Like many observers of architecture and design, I am generally fascinated by buildings and townscapes. We take upon ourselves the construction of the city – the recreation of the urban and human landscape we inhabit. We idealize an imagined urban intellectual culture. The city itself symbolizes many of the aspects of modernity that we have mandated to ourselves to interpret, mediate, critique, and propagate. In that sense, we see, as Congolese artist Body’s Isak Kingelez did to fantastic effect, that spent packaging is a cheap and malleable material to be deconstructed for making new architectural objects and dream cities.
The work of Kingelez is not only a comment on what packaging is or was – or even that it is simply folded and glued paper and decoration. The same paper and packaging, even once used and discarded, can be used for making structures and cities that inspire future-facing dreams. This is not far from what the original packaging does for the shopper. Or what the supermarket does as it becomes the citadel of dreams for the consumer.

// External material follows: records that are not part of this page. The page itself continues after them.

(** The thirteenth block comes with the indirect block. *)
Lemma place_first :
  length bs = 12%nat -> freeblock s + 1 < FSSIZE ->
  exists s' ip', place_block (Z.of_nat (length bs)) ip s = Done (ip', freeblock s + 1) s' /\
    placing s ip bs ind data (length bs) 2 s' ip' (bs ++ [freeblock s + 1]) (Some (freeblock s)) (freeblock s + 1).
Proof.
  intros Hl Hf. pose proof (rm_free _ Hroom) as [H0 _]. pose proof (no_ind ltac:(lia)) as Hind.
  set (fb := freeblock s) in *. change nmeta with 46 in H0. unfold FSSIZE in Hf.
  assert (Hz : get_addr ip NDIRECT = 0) by by rewrite (get_addr_ind _ _ _ _ Ha), Hind.
  set (ip' := ip {{ i_addrs ::= seti NDIRECT fb }}).
  set (s1 := s {{ freeblock ::= fun b => b + 1 }}). set (s2 := s1 {{ freeblock ::= fun b => b + 1 }}).
  set (s' := s2 {{ img ::= <[fb := table [fb + 1]]> }}).
  assert (Hfb : sector fb) by (unfold sector, FSSIZE; lia).
  assert (Hr1 : room s1) by (apply room_next; [done|unfold FSSIZE; fold fb; lia]).
  assert (Hr2 : room s2) by (apply room_next; [done|unfold FSSIZE; change (freeblock s1) with (fb + 1); lia]).
  assert (Hu : used (bs ++ [fb + 1]) (Some fb) ≡ₚ used bs ind ++ seqZ fb (Z.of_nat 2)).
  { unfold used. rewrite Hind. simpl. rewrite app_nil_r, <- app_assoc. apply Permutation_app_head.
    replace (seqZ fb (Z.of_nat 2)) with [fb; fb + 1] by (unfold seqZ; simpl; do 2 (f_equal; try lia)).
    apply perm_swap. }
  assert (Him : forall b, b <> fb -> img s' !! b = img s !! b).
  { intros b Hb. change (<[fb := table [fb + 1]]> (img s) !! b = img s !! b). by rewrite lookup_insert_ne. }
  assert (Hnew : fb ∉ bs).
  { intros Hin. pose proof (pl_range _ _ _ Hplaced fb ltac:(apply elem_of_app; by left)). unfold fb in *. lia. }
  assert (Ez : get_addr ip' NDIRECT = fb).
  { unfold get_addr. change (i_addrs ip') with (seti NDIRECT fb (i_addrs ip)). rewrite geti_seti_eq; [done|].
    rewrite (ar_addrs _ _ _ _ Ha), addrs_12. done. }
  exists s', ip'. split.
  - unfold place_block. rewrite (proj2 (Z.ltb_ge _ _)) by (change NDIRECT with 12; lia).
    rewrite (bind_done _ _ _ _ _ (ensure_addr_new _ ip s Hz ltac:(unfold FSSIZE; fold fb; change nmeta with 46; lia))).
    fold fb ip' s1. rewrite Ez, xint_small by lia.
    erewrite bind_done by (apply rsect_ok; [done|apply (rm_fresh _ Hroom fb Hfb); unfold fb; lia]).
    replace (4 * (Z.of_nat (length bs) - NDIRECT)) with 0 by (rewrite Hl; done). cbv zeta.
    change (field 0 4 zeroes =? 0) with true. cbv iota.
    erewrite bind_done; [|erewrite bind_done by (apply new_block_ok; unfold FSSIZE; change (freeblock s1) with (fb + 1); change nmeta with 46; lia);
      erewrite bind_done by (by apply wsect_ok); reflexivity].
    change (freeblock s1) with (fb + 1). rewrite (xint_small (fb + 1)) by lia.
    replace (put_field 0 4 (fb + 1) zeroes) with (table [fb + 1]) by (rewrite <- table_nil; symmetry; apply (table_snoc []); simpl; lia).
    replace (field 0 4 (table [fb + 1])) with (fb + 1) by (symmetry; apply (table_lookup [fb + 1] 0); [done|lia]).
    by rewrite (xint_small (fb + 1)) by lia.
  - split; try done.
    + change (fb + 1 + 1 = fb + 2). lia.
    + apply room_write; [done|done|change (fb < fb + 1 + 1); lia|by apply length_table; simpl; lia].
    + apply (placed_new _ _ _ 2); [|done]. change (fb + 1 + 1 = fb + 2). lia.
    + split; [| |intros x [= <-]; rewrite drop_app_ge, Hl by lia; apply lookup_insert_eq|rewrite length_app; simpl; lia].
      * change (i_addrs ip') with (seti NDIRECT fb (i_addrs ip)). rewrite (ar_addrs _ _ _ _ Ha).
        rewrite addrs_ind by (done || lia). rewrite take_app_le by lia. do 2 f_equal. rewrite length_app. f_equal. lia.
      * rewrite length_app. simpl. split; [lia|by eexists].
    + apply crep_zero.
      * eapply crep_frame; [|exact Hc]. intros b Hb. apply Him. by intros ->.
      * rewrite Him by lia. apply Hroom; [unfold sector, FSSIZE; lia|unfold fb; lia].
    + by rewrite list_lookup_middle.
    + rewrite length_app. simpl. lia.
    + intros b Hb. apply Him. intros ->. apply Hb. rewrite Hu. apply elem_of_app. right. apply elem_of_seqZ. lia.
Qed.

The entire supermarket with its carriages and streets becomes a city and the shelves stacked with packs are the transient or ever-changing walls and buildingscapes that line it. Each package is a brick in the wall, or a house, a piece of the dream that we can carry home to our cosmopolitan refuges of modernity and aspiration. We can bring back something green, red or yellow decorated with the glittering gold and silver that Kingelez loved, just as we do. We can bring back our dreams of Thailand or becoming a superwoman by carrying home a simple box that sustains both body and soul.

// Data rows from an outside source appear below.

(** A sector that is neither an inode block nor a file's. *)
Lemma built_write s gs x c :
  built s gs -> 0 <= x < 32 \/ x = 45 -> length c = 1024%nat -> built (s {{ img ::= <[x := c]> }}) gs.
Proof.
  intros [R I F U A Z] Hx Hc. pose proof (rm_free _ R) as [H46 _]. change nmeta with 46 in H46.
  set (s' := s {{ img ::= <[x := c]> }}).
  assert (Him : forall b, b <> x -> img s' !! b = img s !! b).
  { intros b Hb. change (<[x := c]> (img s) !! b = img s !! b). by rewrite lookup_insert_ne. }
  assert (Hd : forall inum, 0 <= inum < 208 -> dinode_at (img s') inum = dinode_at (img s) inum).
  { intros inum Hi. unfold dinode_at. pose proof (iblock_range inum Hi). rewrite Him by lia. done. }
  split; [apply room_write; [done|unfold sector, FSSIZE; lia|lia|done]|done|done|done| |].
  - intros k g Hk. destruct (A k g Hk) as [I1 I2 I3 I4 I5].
    assert (Hin : 0 <= 1 + Z.of_nat k < 208) by (apply lookup_lt_Some in Hk; lia).
    split; rewrite ?(Hd _ Hin); try done. apply (frep_frame s); [|done|exact I5].
    intros b Hb. pose proof (pl_range _ _ _ (fr_placed _ _ _ _ _ I5) b Hb) as Hr. change nmeta with 46 in Hr. apply Him. lia.
  - intros inum Hi. change (freeinode s <= inum < 208) in Hi. rewrite Hd; [by apply Z|]. lia.
Qed.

Given that we are people watchers and urban anthropologists by nature, and consumption anthropologists by vocation, where does the work of Body’s Isak Kingelez fit into the design of packaging? Kingelez is not the first person to use empty or thrown away packaging for making designs and sculptures – and he is not even the only one in Africa. There is a tradition of artists everywhere, in India, too, of making constructions, designs, maquettes, installations out of paper. In Japan, it is substantial and acknowledged, with several arts such as kirie, origami, and the beautiful sculptures made of spent packaging known as Haruki’s kirigami.

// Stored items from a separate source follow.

(** The bytes of a file. *)
Lemma kernel_delivers r s i ip k f dst fails off cnt :
  readable D me r s -> has_image s -> geti (itable s) i = Some ip -> i_dev ip = D -> loaded (2 + Z.of_nat k) ip ->
  files !! k = Some f -> copies me dst fails -> 0 <= off < 2 ^ 32 -> 0 <= cnt < 2 ^ 32 ->
  let m := read_count (Z.of_nat (length (host_data f))) off cnt in
  exists res got s', readi i dst off cnt s = Done (res, got) s' /\ has_read D me r s s' /\
    (res = m /\ got = take (Z.to_nat m) (drop (Z.to_nat off) (host_data f)) \/ res = -1 /\ fails).
Proof.
  intros Hr Hs Hi Hd Hip Hk Hc Ho Hn m. pose proof (lookup_lt_Some _ _ _ Hk) as Hlt.
  pose proof (mi_present _ _ Himage (2 + Z.of_nat k) ltac:(lia) ltac:(unfold ROOTINO; lia)) as Hp.
  destruct (image_file_ok s _ ip Hs Hip Hp) as [Hok Hby]. destruct (loaded_fields _ _ Hip) as (_ & Es & _).
  destruct (mi_file _ _ Himage k f Hk) as (_ & _ & Fs & Fb). rewrite Fb in Hby. rewrite Fs in Es.
  destruct (readi_spec D me n Hfuel r i ip dst fails Hd Hc s off cnt Hr Hi Hok Ho Hn) as (res & got & s' & E & R & Hres).
  rewrite Hby, Es in Hres. by exists res, got, s'.
Qed.

(** Free entries of the inode table, one of which exists, are unlocked. *)
Record free_slots (tab : list inode) : Prop := {
  fs_length : length tab = 50%nat;
  fs_some : exists ip, ip ∈ tab /\ i_ref ip = 0;
  fs_locks : forall ip, ip ∈ tab -> i_ref ip = 0 -> sl_locked (i_lock ip) = 0;
}.

(** iget() of an inode that is not in memory, then ilock(). *)
Lemma kernel_loads r s k f :
  readable D me r s -> has_image s -> sb s = new_sb -> free_slots (itable s) -> (length files <= 198)%nat ->
  (forall ip, ip ∈ itable s -> 0 < i_ref ip -> i_dev ip = D -> i_inum ip <> 2 + Z.of_nat k) -> files !! k = Some f ->
  exists e s1 s2 ip, igot D (2 + Z.of_nat k) s = Done e s1 /\ ilock e s1 = Done tt s2 /\
    readable D me r s2 /\ has_image s2 /\ geti (itable s2) e = Some ip /\ i_dev ip = D /\ loaded (2 + Z.of_nat k) ip.
Proof.
  intros Hr Hs Hsb [Tl Ts Tk] Hl Hno Hk. pose proof (lookup_lt_Some _ _ _ Hk) as Hlt. set (inum := 2 + Z.of_nat k) in *.
  destruct (slot_scan_free D inum (itable s) 0 (-1) Hno (or_intror Ts) ltac:(lia)) as (e & E & [[-> Hne]|(j & ip0 & -> & Hj & Hrf)]); [done|].
  unfold igot. rewrite E. rewrite (proj2 (Z.eqb_neq _ _)) by lia. cbn [Z.add]. set (e := Z.of_nat j).
  set (g := fun ip => ip {{ i_dev := D; i_inum := inum; i_ref := 1; i_valid := 0 }}). set (s1 := with_inode e g s).
  assert (He : geti (itable s) e = Some ip0) by by apply geti_of_nat.
  pose proof (with_inode_here e g ip0 s He) as He1. pose proof (bc_proc _ _ _ _ _ (rd_bc _ _ _ _ Hr)) as Hp.
  pose proof (with_inode_cache me e g s Hp) as Sc.
  assert (Hsb1 : sb s1 = new_sb) by (unfold s1, with_inode; by rewrite He).
  assert (Hin : 0 <= inum < 208) by lia.
  assert (Hd : content s1 (IBLOCK inum (sb s1)) = sec im (IBLOCK inum new_sb)).
  { rewrite Hsb1, (content_same D me s s1) by done. apply Hs. by apply iblock_sector. }
  destruct (ilock_fresh D me n Hfuel r s1 e (g ip0)) as (s2 & E2 & R2 & C2 & Q2).
  - by eapply readable_same.
  - done.
  - done.
  - done.
  - change (i_ref (g ip0)) with 1. lia.
  - change (i_lock (g ip0)) with (i_lock ip0). apply Tk; [|done]. by eapply list_elem_of_lookup_2.
  - change (i_inum (g ip0)) with inum. rewrite Hd. destruct (mi_file _ _ Himage k f Hk) as (Ht & _).
    change (dinode_type (sec im (IBLOCK inum new_sb)) (inum mod IPB)) with (i_type (dinode_at im inum)). fold inum in Ht. by rewrite Ht.
  - change (i_inum (g ip0)) with inum in *. rewrite Hd in Q2.
    exists e, s1, s2, (load me (sec im (IBLOCK inum new_sb)) (g ip0)). split; [done|]. split; [done|]. split; [done|]. split; [|split].
    + intros b Hb. rewrite C2, (content_same D me s s1) by done. by apply Hs.
    + rewrite (quiet_inode _ _ e Q2). by apply with_inode_here.
    + split; [done|]. reflexivity.
Qed.

(** What open() and read() do to a file of the root directory, without descriptors. *)
Definition open_read (dp : Z) (name : list Z) (dst : place) (off cnt : Z) : M kernel (Z * list Z) :=
  r <- dirlookup dp name;;
  ilock r.1;;;
  readi r.1 dst off cnt.

(** C9: what mkfs wrote is what the kernel reads.  On a disk that holds mkfs's image of at
    most 198 files with different names, whose directory entries do not fill the root
    directory's blocks exactly (62, 126 and 190 files do: then mkfs makes the directory a block
    longer than what it wrote), with the root directory's inode in memory and
    file [k]'s not: looking its name up in the root directory, locking the inode that
    is found and reading from it delivers exactly the host file's bytes in the range
    asked for, cut at its end; or -1 when the destination cannot be written.  Nothing on the disk changes. *)
Theorem kernel_reads_image r s dp ip k f name dst fails off cnt :
  readable D me r s -> has_image s -> sb s = new_sb -> free_slots (itable s) ->
  geti (itable s) dp = Some ip -> i_dev ip = D -> loaded ROOTINO ip ->
  Forall named files -> (length files <= 198)%nat -> distinct_names files -> (length (root_data files) mod 1024 <> 0)%nat ->
  files !! k = Some f -> Forall byte name -> short (host_name f) = short name ->
  (forall ip, ip ∈ itable s -> 0 < i_ref ip -> i_dev ip = D -> i_inum ip <> 2 + Z.of_nat k) ->
  copies me dst fails -> 0 <= off < 2 ^ 32 -> 0 <= cnt < 2 ^ 32 ->
  let m := read_count (Z.of_nat (length (host_data f))) off cnt in
  exists res got s', open_read dp name dst off cnt s = Done (res, got) s' /\ has_image s' /\
    (res = m /\ got = take (Z.to_nat m) (drop (Z.to_nat off) (host_data f)) \/ res = -1 /\ fails).
Proof.
  intros Hr Hs Hsb Ht Hi Hd Hip Hn Hl Hdn Hm Hk Hb Hsh Hno Hc Ho Hcnt m.
  destruct (kernel_finds r s dp ip k f name) as (s1 & R1 & E1); try done; [apply Ht|].
  assert (Hit : itable s1 = itable s) by by rewrite (hr_quiet _ _ _ _ _ R1).
  assert (Hs1 : has_image s1) by (intros b Hx; rewrite (hr_content _ _ _ _ _ R1); by apply Hs).
  destruct (kernel_loads r s1 k f) as (e & s2 & s3 & fp & E2 & E3 & R3 & I3 & Hfp & Hfd & Hfl); rewrite ?Hit; try done.
  - apply R1.
  - by rewrite (hr_quiet _ _ _ _ _ R1).
  - destruct (kernel_delivers r s3 e fp k f dst fails off cnt R3 I3 Hfp Hfd Hfl Hk Hc Ho Hcnt) as (res & got & s4 & E4 & R4 & Hres).
    exists res, got, s4. split; [|split; [|done]].
    + unfold open_read, found in *. rewrite E2 in E1. rewrite (bind_done _ _ _ _ _ E1). cbn [fst snd].
      by rewrite (bind_done _ _ _ _ _ E3).
    + intros b Hx. rewrite (hr_content _ _ _ _ _ R4). by apply I3.
Qed.
End kernel_reads.

(** ** A concrete kernel *)

Section Demo.
#[local] Existing Instance sync_disk.
#[local] Existing Instance one_round.
#[local] Existing Instance tiny.

Definition two_files : list host_file := [(str "user/_cat", Some [[1; 2; 3]]); (str "README", Some [[4]; [5]])].

(** It has just started; only the root directory is in the inode table. *)
Definition image_disk (im : gmap Z (list Z)) : diskstate :=
  Disk (fun b => if decide (sector b) then sec im b else zeroes) [].
Definition started (im : gmap Z (list Z)) : kernel :=
  (restarted (image_disk im)) {{ sb := new_sb;
    itable := (dinode_at im ROOTINO) {{ i_dev := 1; i_inum := 1; i_ref := 1; i_valid := 1 }} :: replicate 49 blank_inode }}.

Lemma started_readable im :
  (forall x, sector x -> exists c, im !! x = Some c /\ length c = 1024%nat) ->
  readable 1 1 cold (started im) /\ has_image 1 im (started im).
Proof.
  intros Him. assert (Hb : forall b, block (image_disk im) b = if decide (sector b) then sec im b else zeroes) by done.
  assert (Hlen : forall b, length (block (image_disk im) b) = bsize).
  { intros b. rewrite Hb. case_decide as Hs; [|done]. destruct (Him b Hs) as (c & Ec & Hc). unfold sec. by rewrite Ec. }
  destruct (restarted_booted (image_disk im) Hlen) as [Hbc _ _ _ _].
  assert (Hs : same_cache 1 (restarted (image_disk im)) (started im)) by (split; [done|done|destruct (bc_proc _ _ _ _ _ Hbc); by split]).
  split; [split; [by eapply bc_same|apply cold_spare]|].
  intros b Hx. rewrite (cold_content 1 1 (started im) b) by (by eapply bc_same).
  change (disk (started im)) with (image_disk im). rewrite Hb. by rewrite decide_True.
Qed.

Kingelez was born in 1948 in Kimbembele-Ihunga, a village near Kinshasa, the capital of the Congo that, after independence in 1960, was renamed Zaire. Among other things, he studied industrial design in college in Kinshasa but decided to be a school teacher for two years. After a fever, he started making sculpture out of paper and glue he cut by hand with scissors and a Gillette razor blade – no different than many of our designer and architect friends. He sifted through discarded packaging in his quest for raw material and made sculptural buildings touched up with paint.

A neighbor insisted he show these to the local museum where the staff couldn’t believe that he made the two maquettes he brought. He made another in front of them, and they gave him a job as an art restorer. He worked in the museum for eight years, before devoting all his time to art.
Kingelez was discovered by the west in 1989 and shown for the first time in the Magiciens de la terre exhibition at the Pompidou Centre in Paris. Eventually, his work was shown in 30 countries on six continents. The set designer of the recent academy awardwinning movie Black Panther was inspired by Kingelez’s dream cityscape Ville Fantome made in 1996.
Having been aware of Kingelez for several years, I grabbed my chance to see his work at the Moma exhibition in New York City in the fall of 2018. A Friday when entrance is free to all, the museum was packed, and the exhibition a revelation including a short AI walk-through of the Ville Fantome.

Independence came to the Congo when Kingelez was 12 years old, and although a despot ruled the young country, Kingelez was very motivated by the idea of nation-building and the need to imagine its future. He never had an agent and lived in Kinshasa till the end of his life in 2013. His work reflects many things that include mirroring colonial and cosmopolitan models and the fascination with the skyscraper as an icon of modernity.
The Kingelez maquettes are sometimes bombastic, over the top and don’t make sense much of the time. But he makes us wonder as citizens of a new country – are we urbanists, tourists, or merely shoppers? He gives us an alternate path to the future.